### Work to complete:
Some entries follow. Reproduce exactly the lines starting at the one with "Theorem validate_solution_returns v" and stopping after the one with "exists routes. unfold".
*** Opening of Record excerpts ***
(** * Verification of chess_compression (move and position codecs)

    Shallow embedding of [src/lib.rs] (move codec, move ordering, Huffman
    trie) and [src/position.rs] (position codec).  Rust panics (arithmetic
    overflow in debug builds, [unwrap] on [None], out-of-bounds indexing,
    [unreachable!]) are modelled by the [Panic] outcome. *)

From Stdlib Require Import ZArith Lia List Bool Arith Sorting.Sorted
  Sorting.Permutation Eqdep_dec.
Import ListNotations.
Open Scope Z_scope.

(** ** Outcomes of a Rust call: [Ok], [Err] or a panic. *)

(** The unified error type.  [IO], [Chess] and [MoveNotFound] are declared
    in [lib.rs]; [MissingBytes], [SquareOffsetError] and [Leb128] are the
    variants [position.rs] uses through [crate::Error]. *)
Inductive Error : Type :=
| IO
| Chess
| MoveNotFound
| MissingBytes
| SquareOffsetError (sq : Z) (offset : Z)
| Leb128.

Inductive outcome (A : Type) : Type :=
| Ok (a : A)
| Err (e : Error)
| Panic.
Arguments Ok {A} a.
Arguments Err {A} e.
Arguments Panic {A}.

Definition bind {A B} (x : outcome A) (f : A -> outcome B) : outcome B :=
  match x with
  | Ok a => f a
  | Err e => Err e
  | Panic => Panic
  end.

Notation "x <- a ;; b" := (bind a (fun x => b))
  (at level 61, a at next level, right associativity).

(** Checked [u32] / [i32] arithmetic (debug-build semantics). *)
Definition u32_checked (z : Z) : outcome Z :=
  if (0 <=? z) && (z <? 2 ^ 32) then Ok z else Panic.
Definition i32_checked (z : Z) : outcome Z :=
  if (- 2 ^ 31 <=? z) && (z <? 2 ^ 31) then Ok z else Panic.
(** [<<] on [i32] does not check for lost bits: it wraps. *)
Definition i32_wrap (z : Z) : Z :=
  let m := z mod 2 ^ 32 in if m <? 2 ^ 31 then m else m - 2 ^ 32.
Definition i32_shl (x : Z) (n : Z) : Z := i32_wrap (Z.shiftl x n).

(** ** Chess vocabulary (shakmaty's types) *)

Inductive Color := White | Black.
Definition color_not (c : Color) : Color :=
  match c with White => Black | Black => White end.

Inductive Role := Pawn | Knight | Bishop | Rook | Queen | King.
(** [i32::from(role)] / [usize::from(role)]: Pawn = 1 .. King = 6. *)
Definition role_to_int (r : Role) : Z :=
  match r with
  | Pawn => 1 | Knight => 2 | Bishop => 3 | Rook => 4 | Queen => 5 | King => 6
  end.

Record Piece := mkPiece { piece_color : Color; piece_role : Role }.

(** A square 0..63 (file + 8 * rank), as shakmaty's [Square] enum. *)
Record Square := mkSquare { sq_index : nat; sq_bound : Nat.ltb sq_index 64 = true }.

Definition sq_z (s : Square) : Z := Z.of_nat (sq_index s).

Definition Square_eq_dec (a b : Square) : {a = b} + {a <> b}.
Proof.
  destruct a as [i Hi], b as [j Hj].
  destruct (Nat.eq_dec i j) as [E|E].
  - left; subst j; f_equal; apply UIP_dec, bool_dec.
  - right; intros H; apply E; injection H; auto.
Defined.

(** [Square::offset]: [Some] iff the shifted index stays in 0..63. *)
Definition square_of_Z (z : Z) : option Square :=
  if 0 <=? z then
    match bool_dec (Nat.ltb (Z.to_nat z) 64) true with
    | left H => Some (mkSquare (Z.to_nat z) H)
    | right _ => None
    end
  else None.
Definition sq_offset (s : Square) (delta : Z) : option Square :=
  square_of_Z (sq_z s + delta).

(** [Square::flip_vertical]: [sq ^ 56]. *)
Definition flip_vertical (s : Square) : Z := Z.lxor (sq_z s) 56.

Definition sq_file (s : Square) : Z := sq_z s mod 8.
Definition sq_rank (s : Square) : Z := sq_z s / 8.

(** Bitboards are [u64] values as [Z]. *)
Definition bb_of (s : Square) : Z := Z.shiftl 1 (sq_z s).
Definition bb_contains (bb : Z) (s : Square) : bool := Z.testbit bb (sq_z s).

(** [shakmaty::attacks::pawn_attacks(color, sq)]: the squares a pawn of
    [color] standing on [sq] attacks (shakmaty's precomputed table). *)
Definition pawn_attacks (c : Color) (s : Square) : Z :=
  let f := sq_file s in let r := sq_rank s in let i := sq_z s in
  match c with
  | White =>
      Z.lor (if (f <? 7) && (r <? 7) then Z.shiftl 1 (i + 9) else 0)
            (if (0 <? f) && (r <? 7) then Z.shiftl 1 (i + 7) else 0)
  | Black =>
      Z.lor (if (f <? 7) && (0 <? r) then Z.shiftl 1 (i - 7) else 0)
            (if (0 <? f) && (0 <? r) then Z.shiftl 1 (i - 9) else 0)
  end.

(** shakmaty's [Move]. *)
Inductive Move :=
| Normal (role : Role) (from : Square) (capture : option Role) (to : Square)
         (promotion : option Role)
| EnPassant (from : Square) (to : Square)
| Castle (king : Square) (rook : Square)
| Put (role : Role) (to : Square).
(** * MT Photos AI server (openvino/server.py): the serving shell

    A shallow embedding of [src/openvino/server.py]: the result normalizer
    ([to_fixed], [trans_result] and the embedding formatter), the
    authentication dependency, the lazy model registry, the route handlers
    and the idle-restart watchdog.

    Python floats are IEEE binary64 values; they are modelled with the
    [spec_float] type of the standard library at precision 53 and maximal
    exponent 1024.  The inference engines, the image decoder and the model
    loaders are external collaborators and are taken as fields of an
    environment record. *)

From Stdlib Require Import ZArith NArith List String Ascii Bool Lia RelationClasses.
From Stdlib Require Import Decimal DecimalString.
From Stdlib Require Import SpecFloat.
Import ListNotations.

Local Open Scope Z_scope.
Local Open Scope string_scope.

(* ===================================================================== *)
(** ** Python floats and their renderings *)
(* ===================================================================== *)

Module PyFloat.

Definition prec : Z := 53.
Definition emax : Z := 1024.

Definition float := spec_float.

Definition is_finite (x : float) : bool :=
  match x with
  | S754_zero _ | S754_finite _ _ _ => true
  | S754_infinity _ | S754_nan => false
  end.

(** [x - y] on binary64. *)
Definition sub (x y : float) : float := SFsub prec emax x y.

(** The binary64 value nearest to [num / den] (ties to even), with sign
    [s]; this is what [strtod] returns for a decimal literal.
    [num >= 0] and [den > 0]. *)
Definition of_ratio (s : bool) (num den : Z) : float :=
  match num with
  | Z0 => S754_zero s
  | _ =>
      let '(q, e, l) := SFdiv_core_binary prec emax num 0 den 0 in
      binary_round_aux prec emax s q e l
  end.
Lemma validate_routes_grows v (rows : list SolutionRow)
    errs visited st (res : result (list (error num) * gset string)) st' :
  validate_routes v rows (errs, visited, st) = (res, st') →
  ∃ new, grows (distance_method v) st st' new.
Proof.
  revert errs visited st.
  induction rows as [| row rows IH]; intros errs visited st H;
    cbn [validate_routes] in H.
  { simplify_eq. eexists. apply grows_refl. }
  destruct (read_route v row) as [r | e].
  - destruct (check_route v r (errs, visited, st)) as [[e1 vis1] st1] eqn:Hc.
    apply check_route_grows in Hc as (new1 & Hg1).
    apply IH in H as (new2 & Hg2).
    eexists. eapply grows_trans; eassumption.
  - simplify_eq. eexists. apply grows_refl.
Qed.

(** What [validate_solution] returns when it returns: the errors of the
    routes, then the unvisited clients, after one write of the cache. *)
Lemma validate_solution_Ok v st (res : ValidationResult num) st' :
  validate_solution v st = (Ok res, st') →
  ∃ errs visited st1,
    validate_routes v (solution_df v) ([], ∅, st) = (Ok (errs, visited), st1)
    ∧ cache_file_writable st1 = true
    ∧ st' = set_cache_file (distance_cache st1) (log_event SaveCacheCall st1)
    ∧ errors res = errs ++ map NotVisited (missing_clients v visited)
    ∧ feasible res = Nat.eqb (length (errors res)) 0.
Proof.
  unfold validate_solution. intros H.
  destruct (validate_routes _ _ _) as [[[errs visited] | e] st1] eqn:Hv;
    [| discriminate].
  unfold save_cache in H.
  destruct (cache_file_writable st1) eqn:Hw; [| discriminate].
  simplify_eq. by exists errs, visited, st1.
Qed.

(** C1: the feasibility flag of a returned result is true exactly when
    its error list is empty. *)
Theorem validate_solution_consistent v st (res : ValidationResult num) st' :
  validate_solution v st = (Ok res, st') →
  (feasible res = true ↔ errors res = []).
Proof.
  intros H. apply validate_solution_Ok in H as (? & ? & ? & _ & _ & _ & _ & ->).
  destruct (errors res); cbn; split; done.
Qed.

(** C5: a pass that returns a result, feasible or not, has called
    [save_cache] exactly once, as its last counted effect; the cache file
    then holds exactly the in-memory cache, which contains every entry it
    held when the pass began and, besides those, only entries computed by
    strategy calls of this pass. *)
Theorem validate_solution_saves_snapshot v st
    (res : ValidationResult num) st' :
  validate_solution v st = (Ok res, st') →
  ∃ new,
    events st' = events st ++ (new ++ [SaveCacheCall])
    ∧ (SaveCacheCall ∉ new)
    ∧ cache_file st' = Some (distance_cache st')
    ∧ distance_cache st ⊆ distance_cache st'
    ∧ ∀ k, is_Some (distance_cache st' !! k) →
        is_Some (distance_cache st !! k)
        ∨ ∃ a b, StrategyCall (distance_method v) a b ∈ new
                 ∧ k = cache_key a b (distance_method v).
Proof.
  intros H.
  apply validate_solution_Ok in H as (errs & visited & st1 & Hv & _ & -> & _).
  apply validate_routes_grows in Hv as (new & [He Hc Hf Hw Hs Hk]).
  exists new. cbn. repeat split; try done.
  - by rewrite He, <- app_assoc.
  - intros Hin. rewrite Forall_forall in Hc.
    destruct (Hc _ Hin) as (a & b & ?). discriminate.
Qed.

Lemma ints_of_strs_Ok (pieces : list string) :
  Forall (λ p, is_Some (py_int p)) pieces →
  ∃ ns, ints_of_strs pieces = Ok ns.
Proof.
  induction 1 as [| p pieces [n Hn] _ [ns IH]]; cbn; [by eexists |].
  unfold int_of_str. rewrite Hn. cbn. rewrite IH. cbn. by eexists.
Qed.

Lemma read_route_Ok v (row : SolutionRow) :
  row_readable v row → ∃ r, read_route v row = Ok r.
Proof.
  intros [Hd (n & Hn & [spec Hs])]. unfold read_route.
  destruct (ints_of_strs_Ok _ Hd) as [ns ->]. cbn.
  unfold int_of_str. rewrite Hn. cbn. rewrite Hs. cbn. by eexists.
Qed.

Lemma read_routes_Ok v (rows : list SolutionRow) :
  Forall (row_readable v) rows →
  ∃ routes, Forall2 (λ row r, read_route v row = Ok r) rows routes.
Proof.
  induction 1 as [| row rows Hr _ [routes IH]]; [by exists [] |].
  destruct (read_route_Ok v row Hr) as [r Hrow].
  exists (r :: routes). by constructor.
Qed.

(** When every row can be read, the loop checks every route in turn. *)
Lemma validate_routes_all v (rows : list SolutionRow) (routes : list Route)
    (acc : list (error num) * gset string * State num) :
  Forall2 (λ row r, read_route v row = Ok r) rows routes →
  validate_routes v rows acc
  = (Ok ((check_routes v routes acc).1.1, (check_routes v routes acc).1.2),
     (check_routes v routes acc).2).
Proof.
  intros Hall. revert acc.
  induction Hall as [| row r rows routes Hrow _ IH]; intros acc; [done |].
  cbn [validate_routes]. rewrite Hrow. apply IH.
Qed.

(** C2 (amended): when every row can be read (its numerals parse and its
    vehicle is in the fleet) and the cache file can be written,
    [validate_solution] raises nothing, whatever the distance method is
    called: every route is checked in turn, and the result carries the
    errors of all the routes followed by the unvisited clients. *)
Theorem validate_solution_returns v st :
  Forall (row_readable v) (solution_df v) →
  cache_file_writable st = true →
  ∃ routes res st',
    Forall2 (λ row r, read_route v row = Ok r) (solution_df v) routes
    ∧ validate_solution v st = (Ok res, st')
    ∧ errors res
      = (check_routes v routes ([], ∅, st)).1.1
        ++ map NotVisited
             (missing_clients v (check_routes v routes ([], ∅, st)).1.2).
Proof.
  intros Hrows Hw.
  destruct (read_routes_Ok v _ Hrows) as [routes Hall].
  pose proof (validate_routes_all v _ routes ([], ∅, st) Hall) as Hv.
  destruct (validate_routes_grows v _ _ _ _ _ _ Hv) as (new & Hg).
  exists routes. unfold validate_solution. rewrite Hv.
  unfold save_cache. rewrite (grows_writable _ _ _ _ Hg), Hw.
  eexists _, _. split; [exact Hall |]. split; reflexivity.
Qed.

End PassFacts.

(** ** Cache keys *)

Lemma append_cons (c : ascii) (s t : string) :
  String c s +:+ t = String c (s +:+ t).
Proof. reflexivity. Qed.

Lemma append_nil (t : string) : EmptyString +:+ t = t.
Proof. reflexivity. Qed.

Lemma has_underscore_app (s t : string) :
  has_underscore (s +:+ t) = has_underscore s || has_underscore t.
Proof.
  induction s as [| c s IH]; [done |].
  rewrite append_cons. cbn [has_underscore]. rewrite IH. by rewrite orb_assoc.
Qed.

Lemma string_app_inv_head (s t u : string) : s +:+ t = s +:+ u → t = u.
Proof.
  induction s as [| c s IH]; intros H; [done |].
  rewrite !append_cons in H. injection H. auto.
Qed.

(** Two strings without the separator, each followed by the separator:
    the first separator of the whole tells where the first string ends. *)
Lemma separator_split (a b x y : string) :
  has_underscore a = false → has_underscore b = false →
  a +:+ String "_" x = b +:+ String "_" y → a = b ∧ x = y.
Proof.
  revert b. induction a as [| c a IH]; intros [| c' b] Ha Hb H;
    rewrite ?append_cons, ?append_nil in H; cbn [has_underscore] in *.
  - by injection H.
  - injection H as <- _. by rewrite Ascii.eqb_refl in Hb.
  - injection H as -> _. by rewrite Ascii.eqb_refl in Ha.
  - injection H as -> H.
    apply orb_false_elim in Ha as [_ Ha]. apply orb_false_elim in Hb as [_ Hb].
    destruct (IH b Ha Hb H) as [-> ->]. done.
Qed.

(** On identifiers without the separator, the key determines the ordered
    pair and the method. *)
Lemma cache_key_inj (a b m a' b' m' : string) :
  has_underscore a = false → has_underscore b = false →
  has_underscore a' = false → has_underscore b' = false →
  cache_key a b m = cache_key a' b' m' → a = a' ∧ b = b' ∧ m = m'.
Proof.
  unfold cache_key. intros Ha Hb Ha' Hb' H.
  rewrite !(append_cons "_" EmptyString), !append_nil in H.
  apply separator_split in H as [-> H]; [| done..].
  apply separator_split in H as [-> ->]; done.
Qed.

Lemma cache_key_method_inj (a b m m' : string) :
  cache_key a b m = cache_key a b m' → m = m'.
Proof.
  unfold cache_key. intros H.
  apply string_app_inv_head in H. rewrite !append_cons, !append_nil in H.
  injection H as H.
  apply string_app_inv_head in H. by injection H.
Qed.

Lemma uint_str_no_underscore (d : Decimal.uint) :
  has_underscore (NilEmpty.string_of_uint d) = false.
Proof. induction d; cbn; done. Qed.

Lemma int_str_no_underscore (n : Z) : has_underscore (int_str n) = false.
Proof.
  unfold int_str. destruct (Z.to_int n) as [d | d]; cbn.
  - destruct d; cbn; try done; apply uint_str_no_underscore.
  - destruct d; cbn; try done; apply uint_str_no_underscore.
Qed.

Lemma zero_pad_no_underscore (width : nat) (digits : string) :
  has_underscore digits = false →
  has_underscore (zero_pad width digits) = false.
Proof.
  intros H. unfold zero_pad. rewrite has_underscore_app, H, orb_false_r.
  induction (width - String.length digits)%nat as [| k IH]; cbn; [done |].
  destruct (replicate k "0"%string) eqn:Hr; cbn in *; [done |].
  rewrite has_underscore_app. cbn. exact IH.
Qed.

Lemma client_key_no_underscore (id : Z) :
  has_underscore (client_key id) = false.
Proof.
  unfold client_key, fmt_03d. cbn.
  destruct (id <? 0); cbn; apply zero_pad_no_underscore, int_str_no_underscore.
Qed.

Section RegistryFacts.
Context {num : Type}.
*** Close of Record excerpts ***
### Answer to the exercise:
Theorem validate_solution_returns v st :
  Forall (row_readable v) (solution_df v) →
  cache_file_writable st = true →
  ∃ routes res st',
    Forall2 (λ row r, read_route v row = Ok r) (solution_df v) routes
    ∧ validate_solution v st = (Ok res, st')
    ∧ errors res
      = (check_routes v routes ([], ∅, st)).1.1
        ++ map NotVisited
             (missing_clients v (check_routes v routes ([], ∅, st)).1.2).
Proof.
  intros Hrows Hw.
  destruct (read_routes_Ok v _ Hrows) as [routes Hall].
  pose proof (validate_routes_all v _ routes ([], ∅, st) Hall) as Hv.
  destruct (validate_routes_grows v _ _ _ _ _ _ Hv) as (new & Hg).
  exists routes. unfold validate_solution. rewrite Hv.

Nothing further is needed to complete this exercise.